Fig. 2 |. in vitro ASO screen.

a, Assessment of the specificity of ASOs and their effects on progerin, lamin A and lamin C mRNA by ddPCR. ASOs were transfected into immortalized HGPS cells and analyzed 24–48 h after transfection (Methods). The data were normalized to housekeeping gene TBP and expressed as relative to control. Data are mean ± s.d. from three experiments. Data for representative ASOs indicated in Fig. 1., Box A, are shown. b, ASO chemistry significantly affects ASO potency. ASOs with the same sequence were synthesized in three different chemistries (top) and tested in HGPS cells (Methods). Levels of lamin A, progerin and lamin C mRNA were quantified by ddPCR, and the data were normalized to housekeeping gene TBP and expressed as relative to control (bottom). Data are mean ± s.d. from three experiments. c, Elimination of ‘G-quartets’ results in highly effective oligos. Inosine-substituted ASOs were tested in HGPS cells, and levels of human lamin A, progerin and lamin C mRNA levels were quantified by ddPCR (Methods). The data were normalized to housekeeping gene TBP and expressed as relative to control. Data are mean ± s.d. from three experiments.
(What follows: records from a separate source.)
(** C2. The writer has one drop counter for all destinations.  When it is
    positive and the worker writes the next job with success, the count is
    appended as one diagnostic line to the file of that job, whatever its
    destination, if this second write succeeds too, and the counter is zero
    afterwards either way; no other file changes.  A job whose write fails
    leaves counter and disk as they are. *)
Theorem drop_note_on_next_write :
  forall (w : AsyncFileWriter) (d : Disk) (p : path) (text : str)
         (q' : list (path * str)) (note_ok : bool),
    _q w = (p, text) :: q' ->
    0 < _dropped w ->
    (let r := _run_step true note_ok w d in
     _q r.1 = q' ∧ _dropped r.1 = 0 ∧
     r.2 !! p = Some (default [] (d !! p) ++ text ++
                      (if note_ok then drop_note (_dropped w) else [])) ∧
     (forall p', p' ≠ p -> r.2 !! p' = d !! p')) ∧
    (let r := _run_step false note_ok w d in
     _q r.1 = q' ∧ _dropped r.1 = _dropped w ∧ r.2 = d).
Proof.
  intros w d p text q' note_ok Hq Hd. unfold _run_step. rewrite Hq.
  apply N.ltb_lt in Hd. rewrite Hd. simpl. split; [|auto].
  repeat split.
  - destruct note_ok; unfold disk_append.
    + rewrite !lookup_insert_eq. simpl. rewrite <- app_assoc. reflexivity.
    + rewrite lookup_insert_eq, app_nil_r. reflexivity.
  - intros p' Hp. destruct note_ok; unfold disk_append;
      rewrite ?lookup_insert_ne by congruence; reflexivity.
Qed.

(** ** The history reader *)
Section Reader.
Variable cfg : Config.

Lemma slice_length {A} (i j : Z) (l : list A) :
  (0 <= i)%Z -> (0 <= j)%Z ->
  Z.of_nat (length (slice i j l)) = Z.max 0 (Z.min j (Z.of_nat (length l)) - i).
Proof.
  intros Hi Hj. unfold slice. rewrite length_drop, length_take. lia.
Qed.

Lemma slice_lookup {A} (i j : Z) (l : list A) (k : nat) :
  (0 <= i)%Z -> (k < length (slice i j l))%nat ->
  slice i j l !! k = l !! (Z.to_nat i + k)%nat.
Proof.
  intros Hi Hk. unfold slice in *. rewrite lookup_drop.
  rewrite length_drop, length_take in Hk.
  apply lookup_take_lt. lia.
Qed.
Data for representative ASOs indicated in Fig. 1., Box B, are shown. d, Western blot analysis. Total protein extracts were prepared from HGPS cells transfected with inosine ASOs, and the lamin A isoforms (lamin A, progerin and lamin C) were detected using mouse anti-lamin A/C antibody (Methods). The data are representative of two experiments, are normalized to housekeeping β-actin and are expressed as relative to control.